■ **TASK OBJECTIVE**:
Copy out each line featuring the string "accepting" from the entries beneath.
++++ TASK MATERIAL
(** In every interleaving of the threads at most 512 tasks wait or run, the
    counter of those that run is exact, and every task that was accepted is
    started once, in the order of acceptance: it waits in the queue, runs on
    one thread, or is finished, a shutdown included.  A refusal leaves
    everything as it was and is given only when the executor does not accept or
    is full; it is idle just when all it accepted is finished. (C35) *)
Theorem executor_bounded_fifo steps task :
  let p := run steps in let x := executor p in
  in_flight x = size_of (busy (live p)) /\ size_of (queue x) + size_of (busy (live p)) <= kMaxInFlightTasks /\
  accepted p = started p ++ queue x /\ started p ≡ₚ finished p ++ busy (live p) /\
  (idle x = true <-> accepted p ≡ₚ finished p) /\
  let '(ok, x') := enqueue task x in
  if ok then queue x' = queue x ++ [task]
  else x' = x /\ (accepting x = false \/ stopping x = true \/ size_of (queue x) + size_of (busy (live p)) = kMaxInFlightTasks).
Proof.
  cbv zeta. destruct (run_ok steps) as [H1 H2 H3 H4 _ _ _ _ _ _]. destruct (run steps) as [x m n ts j a s f]. cbn in *.
  split_and!; [done..| |].
  - unfold idle. rewrite andb_true_iff, bool_decide_eq_true, Z.eqb_eq. rewrite H3, H4. split.
    + intros [Eq Ef]. destruct (queue x); [|done]. rewrite H1 in Ef. apply size_of_zero in Ef. rewrite Ef. by rewrite !app_nil_r.
    + intros E%Permutation_length. rewrite !length_app in E. rewrite H1. unfold size_of. lia.
  - unfold enqueue. destruct (accepting x); cbn [negb orb]; [|auto]. destruct (stopping x); [auto|].
    destruct (Z.leb_spec kMaxInFlightTasks (size_of (queue x) + in_flight x)); [|done]. split; [done|]. right. right. lia.
Qed.

End threads.

(** Tasks taken by two threads, a shutdown in between: it waits for both. *)
Example shutdown_waits :
  let steps := [Control (Start 4); Enqueue 1; Enqueue 2; Take 0; Control ShutdownBegin; Control ShutdownEnd; Take 1; Finish 0; Leave 0;
                Finish 1; Leave 1; Leave 2; Leave 3] in
  let p := run steps in
  finished p = [1; 2] /\ joining p = Some [0; 1; 2; 3]%nat /\ joining (step p (Control ShutdownEnd)) = None.
Proof. by vm_compute. Qed.

End Threads.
++++++++
■ **RESPONSE**:
  else x' = x /\ (accepting x = false \/ stopping x = true \/ size_of (queue x) + size_of (busy (live p)) = kMaxInFlightTasks).
  - unfold enqueue. destruct (accepting x); cbn [negb orb]; [|auto]. destruct (stopping x); [auto|].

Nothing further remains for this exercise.